Soil organic carbon (SOC) sequestration is critical for agriculture and the environment, particularly in soil health and food security (Lal, 2004). SOC stocks are governed by the balance between carbon (C) input and output, and strongly affected by soil management practices (Paustian et al. 2000). Adoption of plant residue retention methods are essential to maintain, or improve SOC content and the sustainability of agricultural systems (Lal 2004; Diacono et al. 2010). However, SOC dynamics induced by plant residue retention generally occurs slowly since the total SOC pool is too large to be affected in the short-term (Salinas-Garcia et al. 1997; Ding et al. 2012). In this context, SOC fractions with relatively higher turnover rates and/or reactivity can be used to quantify the effect of agricultural management on soil quality (Silveira et al. 2008). Specifically, soluble organic C and microbial biomass C (MBC) fractions respond more quickly to soil management activities than other C pools (Nieder et al. 2008; Lehmann and Kleber 2015).

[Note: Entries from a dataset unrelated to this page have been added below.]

(* ===== verification/DomainProperties.v ===== *)
(** * Properties of the NUMA-domain solver *)
From stdpp Require Import relations.
From S2P Require Import Prelude Binary64 Core CpuList Topology DomainPlanner UnionFind DomainSolver.
From S2P Require Import DomainSolverFacts DomainPlanFacts DomainTheorems.
Local Open Scope Z_scope.

(** The demonstration run used by the witnesses: one ready proposal. *)
Definition demo_first : NumaDomainProposal * NumaDomainSolver :=
  match demo_propose with Ok x => x | Throw _ => (mk_NumaDomainProposal 0 (mk_PlacementDelta ∅ ∅) ∅ ∅
    [] [] [] [] ∅ 0 0 0 d0 d0 false false "", NumaDomainSolver_init) end.

Lemma demo_propose_Ok : demo_propose = Ok (demo_first.1, demo_first.2).
Proof. unfold demo_first. by vm_compute. Qed.

(** A second run: two families related to each other, three windows to confirm. *)
Definition demo_pair_threads : list ThreadDemand :=
  [demo_thread 11 0 "a" d1; demo_thread 12 3 "a" (dlit 1 2);
   demo_thread 21 1 "b" d1; demo_thread 22 2 "b" (dlit 1 10)].
Definition demo_pair_edges : list RelationEdge :=
  [demo_edge 11 12 (double_of_Z 5); demo_edge 21 22 (double_of_Z 4); demo_edge 11 21 (double_of_Z 2)].
Definition demo_pair_options : NumaDomainOptions :=
  mk_NumaDomainOptions d1 d1 (dlit 20 100) (dlit 10 100) (dlit 25 100) 4 1 3 3 1024
    (dlit 80 100) (dlit 90 100) 3 (dlit 55 100) 6 300000000000.
Definition demo_pair_propose : result (NumaDomainProposal * NumaDomainSolver) :=
  propose demo_cpus demo_pair_threads demo_pair_edges ∅ demo_pair_options 1000 NumaDomainSolver_init.
Definition result_get {A} (d : A) (r : result A) : A := match r with Ok x => x | Throw _ => d end.
Definition demo_pair : NumaDomainProposal * NumaDomainSolver := result_get demo_first demo_pair_propose.
Lemma demo_pair_Ok : demo_pair_propose = Ok (demo_pair.1, demo_pair.2).
Proof. unfold demo_pair. by vm_compute. Qed.
(** a reused TID starts clean.  When the newest sample kept for a TID has
    another start time than the incoming one, the thread's history becomes
    that one sample and no relation with the TID survives, so evidence of the
    dead thread is never attributed to the new one. *)
Theorem reused_tid_starts_clean log1p h c g x g' l y
    (Hr : rtc (window_step log1p) (GraphWindow_init h c) g)
    (Hts : 0 ≤ ts_timestamp_ns x)
    (Hl : gw_threads g !! tid (ts_identity x) = Some l) (Hy : last l = Some y)
    (Hne : starttime (ts_identity y) ≠ starttime (ts_identity x))
    (Ho : observe_threads [x] g = Ok g') :
  gw_threads g' !! tid (ts_identity x) = Some [x] ∧
  ∀ k, pair_has (tid (ts_identity x)) k = true →
    relation_histories g' !! k = None ∧ relation_aggregates g' !! k = None.
Proof.
  apply window_inv_reachable in Hr as Hg. unfold observe_threads in Ho. cbn [foldl] in Ho.
  set (st := add_sample _ x) in Ho. set (cutoff := window_cutoff _ _) in Ho.
  assert (tid_reused l x = true) as Hre.
  { unfold tid_reused. rewrite Hy. by rewrite (proj2 (Z.eqb_neq _ _) Hne). }
  assert (get_or [] (gw_threads g) (tid (ts_identity x)) = l) as Hget by (unfold get_or; by rewrite Hl).
  destruct (add_sample_ok (mk_SampleState 0 (gw_threads g) (relation_histories g)
    (relation_aggregates g)) x (wi_threads _ _ Hg) (wi_relations _ _ Hg)) as [_ Hrel]. fold st in Hrel.
  destruct (expire_relations_ok cutoff _ _ Hrel) as (h' & a' & Hf & Hr' & Hn).
  rewrite Hf in Ho. cbn [mbind result_bind] in Ho. injection Ho as <-. cbn. split.
  - rewrite lookup_omap. unfold st, add_sample. cbn. rewrite lookup_insert_eq, Hget, Hre. cbn.
    rewrite (proj2 (Z.ltb_ge _ _)); [done|]. unfold cutoff, window_cutoff, st. cbn.
    destruct (Z.ltb_spec (u64 (u64 (horizon_seconds g) * 1000000000)) (0 `max` ts_timestamp_ns x)); [|lia].
    pose proof (u64_range (u64 (horizon_seconds g) * 1000000000)). lia.
  - intros k Hk. assert (h' !! k = None) as Hh.
    { apply Hn. unfold st, add_sample. cbn. rewrite Hget, Hre. rewrite map_lookup_filter.
      destruct (relation_histories g !! k) as [hk|] eqn:E; [|done]. cbn.
      rewrite option_guard_False; [done|]. unfold doomed_relation. rewrite Hk, E. cbn.
      done. }
    split; [done|]. specialize (Hr' k). rewrite Hh in Hr'. by destruct (a' !! k).
Qed.

Definition demo_reuse : ThreadSample := demo_sample 1 777 3000000000 0 "worker-9".

Lemma reused_tid_starts_clean_witness :
  ∃ g', observe_threads [demo_reuse] demo_window = Ok g' ∧
    relation_histories g' !! (1, 2) = None ∧ gw_threads g' !! 1 = Some [demo_reuse].
Proof.
  destruct (observe_threads [demo_reuse] demo_window) as [g'|] eqn:E; [|by vm_compute in E].
  exists g'. split; [reflexivity|].
  destruct (gw_threads demo_window !! 1) as [l|] eqn:El; [|by vm_compute in El].
  destruct (last l) as [y|] eqn:Ey; [|exfalso; vm_compute in El; injection El as <-; by vm_compute in Ey].
  assert (starttime (ts_identity y) ≠ starttime (ts_identity demo_reuse)) as Hne.
  { vm_compute in El. injection El as <-. vm_compute in Ey. injection Ey as <-. discriminate. }
  destruct (reused_tid_starts_clean _ _ _ _ demo_reuse g' l y demo_window_reachable
    ltac:(vm_compute; discriminate) El Ey Hne E) as [H1 H2].
  split; [|exact H1]. apply H2. reflexivity.
Defined.

(** ** Family names *)
Definition not_separator (l : list ascii) : Prop :=
  ∀ c, last l = Some c → c ≠ "_"%char ∧ c ≠ "-"%char.

Lemma index_chars_cons2 c d l :
  index_chars (c :: d :: l) =
  if isdigit c then index_chars (d :: l)
  else bool_decide (c = "_"%char ∨ c = "-"%char) && (isdigit d && index_chars (d :: l)).
Proof. done. Qed.

Lemma index_chars_app b u :
  b ≠ [] → not_separator b → index_chars u = true → index_chars (b ++ u) = index_chars b.
Proof.
  intros Hb Hs Hu. induction b as [|c b IH]; [done|].
  destruct b as [|d b].
  - destruct (Hs c eq_refl). cbn. rewrite Hu. destruct (isdigit c); [done|].
    by rewrite bool_decide_eq_false_2 by naive_solver.
  - assert (not_separator (d :: b)) as Hs' by (intros x Hx; by apply Hs).
    specialize (IH ltac:(done) Hs'). cbn [app] in *.
    rewrite !index_chars_cons2. by rewrite IH.
Qed.

Lemma erase_index_app b u :
  not_separator b → index_suffix u = true →
  erase_suffix index_suffix (b ++ u) = erase_suffix index_suffix b.
Proof.
  intros Hs Hu. induction b as [|c b IH].
  - cbn [app]. destruct u; [done|]. cbn [erase_suffix]. by rewrite Hu.
  - cbn [app erase_suffix].
    assert (index_suffix (c :: b ++ u) = index_suffix (c :: b)) as ->.
    { unfold index_suffix. cbn [negb bool_decide]. rewrite !bool_decide_eq_false_2 by done. cbn [negb andb].
      apply (index_chars_app (c :: b) u); [done|done|]. unfold index_suffix in Hu. bool_hyps. done. }
    destruct (index_suffix (c :: b)); [done|]. f_equal. apply IH.
    intros x Hx. apply Hs. by destruct b.
Qed.

Lemma bracket_suffix_no l : "["%char ∉ l → bracket_suffix l = false.
Proof.
  destruct l as [|c l]; [done|]. intros Hl. cbn. destruct (isspace c); [|done]. cbn.
  destruct (drop_spaces l) as [|d t] eqn:Hd; [done|].
  assert (d ∈ l) as Hin.
  { assert (∀ l, drop_spaces l ⊆ l) as Hsub.
    { clear. induction l as [|x l IH]; cbn; [done|]. destruct (isspace x); set_solver. }
    apply Hsub. rewrite Hd. left. }
  rewrite bool_decide_eq_false_2; [done|]. intros ->. set_solver.
Qed.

Plant residues provide available substrate for soil microorganisms (Shahbaz et al. 2017a), and in turn play an important role in microbe-mediated biogeochemical processes (Ge et al. 2015; Haubensak et al. 2002). Plant residue can be preferentially utilized by microorganisms for biomass production during microbial growth processes (Liang et al., 2017). Microorganisms solubilize plant-derived C through depolymerization by extracellular enzymes, and any net increase in the soluble C fraction is driven by microbial death, exudation, or a decrease in microbial assimilation (Burns et al. 2013). Generally, the dynamics of microbial utilization of residue C and stabilization, for example, relative abundances of soluble organic C and MBC, are mainly mediated by plant residue quality (Chen et al. 2009; Prescott 2010; Liang et al., 2017). In the traditional view, root residue is relatively recalcitrant, and has a slower decomposition rate, thus more root C is incorporated into the stable SOC fractions than that from stem and leaf residues (Lian et al. 2016; Johnson et al. 2014). However, a prevailing counter hypothesis proposes that labile C compounds can contribute more to long-term soil C stability than highly recalcitrant chemical compounds such as lignin (Amelung et al., 2008; Schmidt et al., 2011; Lehmann and Kleber 2015). This is because above-ground residues (e.g. stem and leaf residues) contain more easily degradable C, which plays a significant role in labile organic C accumulation, and subsequently, may contribute more to SOC sequestration due to high microbial utilization efficiency (Don and Kalbitz 2005; Cotrufo et al. 2013, 2015). These new theories challenge our understanding of the mechanisms of how root vs. aboveground residues is involved in SOC formation. Therefore, given the important role of labile C in the SOC accumulation, it is necessary to strengthen our knowledge of the impacts of plant residue type on the microbial assimilation of exogenous C and the dynamics of soil labile C, i.e., soluble organic C and MBC.
Soil fertilization and total SOC are important factors controlling microbial assimilation of plant residue (Wang et al. 2014; Zhu et al. 2016; Marschner et al. 2001). The dynamics and distribution of residue C in soil depends upon soil fertility under long-term soil fertilization regimes because more residue C tends to accumulate in MBC in low fertility soil compared with high fertility soil (An et al. 2015a). However, the combined applications of plant residues (leaf, stems and roots) in soils may differentially affect proportional labile organic C accumulation, resulting in differences in residue C accumulation in the total SOC pool of the soils with different levels of SOC (Lian et al. 2016). Because microbial competition for residue C depends upon initial soil properties (An et al. 2015a), the application of organic fertilizers, which enhance soil fertility (Macci et al. 2013; Jin et al. 2018), is expected to affect microbial utilization of plant residues. In general, the addition of residue C to soil enhances soil labile organic pools (An et al. 2015a), but the additions of different quality residues in soils with different levels of SOC and nutrients determine its accumulation (Singh et al. 2007; Fang et al. 2018). The effect of soil fertilization on the incorporation of different types of maize residues into labile C pools has received far less attention.
The objectives of our research were: (1) to quantify the contribution of different types of maize residue to soluble organic C, measured as extractable organic C (EOC), and MBC and (2) to determine the differences in distribution and utilization of residue C in long-term soil fertilization among residue types. We added the 13C-labeled maize residues (leaf, stem and root) to unfertilized and organic-fertilized soils and incubated the soils for 360 days. The percentages of different residue C in EOC and MBC fractions were determined. The incubation study was designed to test the following hypotheses: (1) plant residue addition would increase the labile organic C, with its magnitude depending on the residue types, i.e., more aboveground residue C would be incorporated in labile organic C than root residue C; (2) soil fertilization would regulate the distribution of plant residue C in EOC and MBC, and the greater distribution of residue C in labile organic C would be in unfertilized soil because of C deficiency than organic-fertilized soil.